## TASK TO COMPLETE
Start at the line in the entries below that contains "PaymentServiceSelectionRes : member", stop at the line that contains "PreChargeRes : member", and output exactly the lines in that span, both ends included.

(Items from a dataset)
- - - -
(** The object while state number [s] of [ids] is next. *)
Definition progress (m : iso2_CertificateChainType) (s : nat) (t : iso2_CertificateChainType) : Prop :=
  opt_field Id_codec (Id m) (0 <? s)%nat (Id t) /\
  field Certificate_codec (Certificate m) (1 <? s)%nat (Certificate t) /\
  opt_field SubCertificatesType.codec (SubCertificates m) (2 <? s)%nat (SubCertificates t).

Lemma states_CertificateChainType m : valid m ->
  Forall (fun g => True -> state_ok (encode_iso2_CertificateChainType_step m) decode_iso2_CertificateChainType_step ids (fun _ => True) (progress m) (agree m) g) ids.
Proof.
  intros Hm. split_hyps Hm. repeat apply Forall_cons_2; [..|apply Forall_nil_2]; intros Hr.
  - case_used (Id m). { optional Id_codec Id (Id m) 2 0. }
    mandatory Certificate_codec Certificate (Certificate m) 2 1.
  - mandatory Certificate_codec Certificate (Certificate m) 1 0.
  - case_used (SubCertificates m). { optional SubCertificatesType.codec SubCertificates (SubCertificates m) 2 0. }
    state_done 2 1.
  - state_done 1 0.
Qed.

Lemma robust_CertificateChainType : safe shape decode_iso2_CertificateChainType (fun _ => shape).
Proof.
  apply (grammar_safe _ ids); [|by_elem|simpl; lia|by_copy].
  repeat apply Forall_cons_2; [..|apply Forall_nil_2]; safe_branches.
  all: first
    [ safe_optional_field Id_codec Id
    | safe_mandatory_field Certificate_codec Certificate
    | safe_optional_field SubCertificatesType.codec SubCertificates ].
Qed.
(* ===== verification/Iso2Message.v ===== *)
(** Messages and documents of ISO 15118-2: src/lib/everest/cbv2g/lib/cbv2g/iso_2/iso2_msgDef{Datatypes,Encoder,Decoder}.c. *)

From stdpp Require Import base list numbers.
From Stdlib Require Import ZArith Lia Bool.
From S2P Require Import Prelude.
From S2P Require Import ExiErrors.
From S2P Require Import Bitstream.
From S2P Require Import Basetypes.
From S2P Require Import BasetypesEncoder.
From S2P Require Import BasetypesDecoder.
From S2P Require Import TypesDecoder.
From S2P Require Import Elements.
From S2P Require Import Codec.
From S2P Require Import Fields.
From S2P Require Import Arrays.
From S2P Require Import Lenient.
From S2P Require Import StructTactics.
From S2P Require Import ExiHeader.
From S2P Require Import Unions.
From S2P Require Import MessageSizes.
From S2P Require Import PgpUnion.
From S2P Require Import Iso2Pgp.
From S2P Require Import Iso2Status.
From S2P Require Import Iso2Session.
From S2P Require Import Iso2Service.
From S2P Require Import Iso2Tariff.
From S2P Require Import Iso2Charge.
From S2P Require Import Iso2Dc.
From S2P Require Import Iso2Signature.
From S2P Require Import Iso2Certificate.
From S2P Require Import Iso2Header.

Local Open Scope Z_scope.
Local Open Scope c_scope.

(** ** BodyType *)

Module BodyType.

(** The memory of the union. *)
Class union : Type := {
  memory : Type;
  object : memory -> Prop;
  AuthorizationReq : member object AuthorizationReqType.codec;
  AuthorizationRes : member object AuthorizationResType.codec;
  BodyElement : member object BodyBaseType.codec;
  CableCheckReq : member object CableCheckReqType.codec;
  CableCheckRes : member object CableCheckResType.codec;
  CertificateInstallationReq : member object CertificateInstallationReqType.codec;
  CertificateInstallationRes : member object CertificateInstallationResType.codec;
  CertificateUpdateReq : member object CertificateUpdateReqType.codec;
  CertificateUpdateRes : member object CertificateUpdateResType.codec;
  ChargeParameterDiscoveryReq : member object ChargeParameterDiscoveryReqType.codec;
  ChargeParameterDiscoveryRes : member object ChargeParameterDiscoveryResType.codec;
  ChargingStatusReq : member object ChargingStatusReqType.codec;
  ChargingStatusRes : member object ChargingStatusResType.codec;
  CurrentDemandReq : member object CurrentDemandReqType.codec;
  CurrentDemandRes : member object CurrentDemandResType.codec;
  MeteringReceiptReq : member object MeteringReceiptReqType.codec;
  MeteringReceiptRes : member object MeteringReceiptResType.codec;
  PaymentDetailsReq : member object PaymentDetailsReqType.codec;
  PaymentDetailsRes : member object PaymentDetailsResType.codec;
  PaymentServiceSelectionReq : member object PaymentServiceSelectionReqType.codec;
  PaymentServiceSelectionRes : member object PaymentServiceSelectionResType.codec;
  PowerDeliveryReq : member object PowerDeliveryReqType.codec;
  PowerDeliveryRes : member object PowerDeliveryResType.codec;
  PreChargeReq : member object PreChargeReqType.codec;
  PreChargeRes : member object PreChargeResType.codec;
  ServiceDetailReq : member object ServiceDetailReqType.codec;
  ServiceDetailRes : member object ServiceDetailResType.codec;
  ServiceDiscoveryReq : member object ServiceDiscoveryReqType.codec;
  ServiceDiscoveryRes : member object ServiceDiscoveryResType.codec;
  SessionSetupReq : member object SessionSetupReqType.codec;
  SessionSetupRes : member object SessionSetupResType.codec;
  SessionStopReq : member object SessionStopReqType.codec;
  SessionStopRes : member object SessionStopResType.codec;
  WeldingDetectionReq : member object WeldingDetectionReqType.codec;
  WeldingDetectionRes : member object WeldingDetectionResType.codec;
  zeroed_memory : memory;
  object_zeroed : object zeroed_memory
}.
- - - -
## EXERCISE SOLUTION
  PaymentServiceSelectionRes : member object PaymentServiceSelectionResType.codec;
  PowerDeliveryReq : member object PowerDeliveryReqType.codec;
  PowerDeliveryRes : member object PowerDeliveryResType.codec;
  PreChargeReq : member object PreChargeReqType.codec;
  PreChargeRes : member object PreChargeResType.codec;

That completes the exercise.